Название «Январь, Февраль, Март, Апрель, Май, Июнь» тоже требует разбора. Вообще говоря, такие названия не были в XVIII веке редкостью; наоборот, мы встречаем их довольно часто, вспомним хотя бы Вивальди и «Четыре времени года» (1781) Гайдна. Но у Гайдна именно четыревремени года; кроме весны, лета и зимы, у него есть и осень, как, позднее, мы встретим множество осеней в музыке вплоть до очаровательных фортепьянных месяцев у Чайковского с его грустной и безнадежной «Осенью». Почему Иозеф Мысливечек не дал нам всего цикла или не выбрал месяцы, характерные для каждого времени года? Потому ли, что он успел написать в Праге только шесть симфоний? Нет, шестью первыми симфониями Мысливечек отнюдь не ограничился. На странице 207 своей книги Ярослав Челеда делает такое сообщение: «Местом хранения пражских симфоний Иозефа Мысливечка явился музыкальный архив графского дома Вальдштейнов. Число оригиналов, спасенных этим архивом от уничтожения, составляет двадцать шесть! Из этого числа трудов Мысливечка тринадцать – это уникальные оригиналы его пражских симфоний, а семь находятся в копиях также и в европейских музыкальных архивах». За несколько лет до Ярослава Челеды Отакар Кампер называет другие цифры. Он пишет в своей книге «Музыкальная Прага XVIII века», что в архиве Вальдштейнов имелись девятнадцать симфоний Мысливечка и еще две увертюры и два дивертисмента (всего двадцать три рукописи, а не двадцать девять). Но он тут же уточняет в сноске, что «между симфониями Мысливечка есть также трехчастные увертюры к его операм («Беллерофонте», «Иперместра», а может быть, и другим)».
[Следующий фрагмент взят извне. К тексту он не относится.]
(** ** Section protection *)

Definition image : sections :=
  mk_sections (HIGHER_HALF_BASE + 0x200000) (HIGHER_HALF_BASE + 0x201000)
    (HIGHER_HALF_BASE + 0x201000) (HIGHER_HALF_BASE + 0x201000)
    (HIGHER_HALF_BASE + 0x201000) (HIGHER_HALF_BASE + 0x201000)
    (HIGHER_HALF_BASE + 0x201000) (HIGHER_HALF_BASE + 0x201000).
Definition prot1 : pmm := get booted (mmu_protect_kernel_sections root0 image booted).
Lemma prot1_eq : mmu_protect_kernel_sections root0 image booted = Ret prot1.
Proof. apply returns_state_eq. vm_compute. reflexivity. Qed.

(** The text page's own address is still unmapped; a user address is mapped. *)
Lemma mmu_protect_kernel_sections_no_effect_witness :
  hw_translate (mem prot1) root0 (HIGHER_HALF_BASE + 0x200000) = None.
Proof.
  destruct (mmu_protect_kernel_sections_no_effect root0 booted image prot1 booted_wf booted_bound
    booted_tree (λ v _, booted_no_huge v)) as (_ & _ & H).
  - repeat constructor; vm_compute; congruence.
  - exact prot1_eq.
  - rewrite H by (vm_compute; congruence). vm_compute. reflexivity.
Defined.

(** ** Page faults *)

Definition fault_addr : Z := USER_STACK_TOP - 8.
Definition stack1 : Z * Z * pmm :=
  get (0, 0, booted) (handle_user_page_fault 0 booted root0 fault_addr 0x4 (USER_STACK_TOP - 16)).
Lemma stack1_eq :
  handle_user_page_fault 0 booted root0 fault_addr 0x4 (USER_STACK_TOP - 16) =
  Ret (1, stack1.1.2, stack1.2).
Proof.
  transitivity (Ret stack1); [apply returns_state_eq; vm_compute; reflexivity|].
  assert (stack1.1.1 = 1) as <- by (vm_compute; reflexivity). by destruct stack1 as [[? ?] ?].
Qed.

Lemma stack_growth_spec_witness :
  hw_translate (mem stack1.2) root0 (USER_STACK_TOP - 4096) = Some (stack1.1.2, STACK_FLAGS).
Proof.
  destruct (stack_growth_spec booted root0 0 fault_addr 0x4 (USER_STACK_TOP - 16) stack1.1.2 stack1.2
    booted_wf booted_bound booted_tree (or_introl eq_refl)
    (no_huge_split_ok _ _ _ (booted_no_huge _)) eq_refl stack1_eq) as (_ & _ & _ & H & _).
  exact H.
Defined.

Lemma stack_page_write_panics_witness :
  ∃ msg code, handle_user_page_fault stack1.1.2 stack1.2 root0 fault_addr 0x7 (USER_STACK_TOP - 16) =
    Panic msg code.
Proof.
  exact (stack_page_write_panics booted root0 0 fault_addr 0x4 (USER_STACK_TOP - 16) stack1.1.2 stack1.2
    0x7 (USER_STACK_TOP - 16) booted_wf booted_bound booted_tree (or_introl eq_refl)
    (no_huge_split_ok _ _ _ (booted_no_huge _)) eq_refl stack1_eq eq_refl eq_refl).
Defined.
Но сколько бы симфоний Мысливечек ни написал в Праге, программные названия по месяцам известны нам только для шести. Выбор этих названий с января по июнь кажется мне далеко не случайным, особенно в сопоставлении с глубоким внутренним оптимизмом тех его вещей, какие сейчас удается прослушать. Январь – до марта – это лучшая, наиболее крепкая часть зимы в средней полосе Европы, с ее начавшимся удлинением дня после первого солнцеворота в конце декабря; весна и начало лета по июнь, не доходя до второго солнцеворота, к сокращению дня и к осени, говорят все о том же поступательном движении к развитию и усилению света, развитию и усилению тепла, удлинению солнцестояния в небе, пышному расцвету садов и зелени. Стрелка идет вперед и вперед кверху, остановившись до начала спада, не достигнув до поворота времени к спаду. Это неуклонное направление вверх, мне кажется, отвечает характеру всей его музыки.
Мы не знаем, и пока еще не можем познать ее во всем объеме, но то, что мы знаем, удивительно своим отсутствием задержки на «осенних настроениях» и своим постоянным присутствием света. Собственно, слово «оптимизм» в сегодняшнем его употреблении даже и не подходит к этой музыке. Мне она кажется необычайно благостной и высветленной, насыщенной интонациями светлого утра после ночи. Оптимизм мы связываем обычно с прирожденной жизнерадостностью восприятия окружающего, с постоянной верой в будущее, веселостью, бодростью, то есть с таким настроением или, верней, состоянием психики, которое может быть присуще характеру человека со дня его рождения и дается сразу, как «ключ» к судьбе. Оптимизм начинает. Но к высветлению, благостности приходят. Это не начальные, а как бы завоеванные, выстраданные состояния, возникающие после пережитого. С оптимизмом вы входите в жизнь, предваряете жизнь, и он помогает вам проходить через испытания. Высветление достигается лишь послеиспытаний, с ним никак нельзя «начать» жить, потому что природа его не первична, а вторична, она не предваряет, а как бы суммирует, осмысляет житейский опыт, выводится из него.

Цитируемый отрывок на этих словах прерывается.